*The data*.
******
(** * Risk-indicator dashboard (app.py): a shallow embedding and its properties

    The analytics of [app.py] are embedded as Rocq functions:
    - Python [float] (numpy [float64]) is the kernel's binary64 [float], so a
      comparison with an absent value ([nan]) is false exactly as in the code;
    - Python [int] is [Z]; Python [str] is [string] where only equality is
      used and a list of code points where the code searches and slices;
    - a pandas [Series] is its list of (date, value) rows, a [DataFrame] its
      index together with a finite map from column names to columns;
    - code that can raise returns a [result]; code that talks to Streamlit or
      to the data provider threads an explicit state. *)

From Stdlib Require Import ZArith List String Ascii Bool Lia Sorted Permutation.
From Stdlib Require Import Floats.
From stdpp Require Import base option list gmap strings.

#[local] Set Warnings "-inexact-float".
#[local] Open Scope string_scope.
#[local] Open Scope list_scope.
#[local] Open Scope Z_scope.

(** ** Exceptions *)

Inductive exn : Type :=
| IndexError
| KeyError (key : string)
| ValueError (msg : string)
| ProviderError (msg : string).

Inductive result (A : Type) : Type :=
| Ok (a : A)
| Raise (e : exn).
Arguments Ok {A} a.
Arguments Raise {A} e.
******
The required output is the complete set of records, reproduced exactly.

(** * Risk-indicator dashboard (app.py): a shallow embedding and its properties

    The analytics of [app.py] are embedded as Rocq functions:
    - Python [float] (numpy [float64]) is the kernel's binary64 [float], so a
      comparison with an absent value ([nan]) is false exactly as in the code;
    - Python [int] is [Z]; Python [str] is [string] where only equality is
      used and a list of code points where the code searches and slices;
    - a pandas [Series] is its list of (date, value) rows, a [DataFrame] its
      index together with a finite map from column names to columns;
    - code that can raise returns a [result]; code that talks to Streamlit or
      to the data provider threads an explicit state. *)

From Stdlib Require Import ZArith List String Ascii Bool Lia Sorted Permutation.
From Stdlib Require Import Floats.
From stdpp Require Import base option list gmap strings.

#[local] Set Warnings "-inexact-float".
#[local] Open Scope string_scope.
#[local] Open Scope list_scope.
#[local] Open Scope Z_scope.

(** ** Exceptions *)

Inductive exn : Type :=
| IndexError
| KeyError (key : string)
| ValueError (msg : string)
| ProviderError (msg : string).

Inductive result (A : Type) : Type :=
| Ok (a : A)
| Raise (e : exn).
Arguments Ok {A} a.
Arguments Raise {A} e.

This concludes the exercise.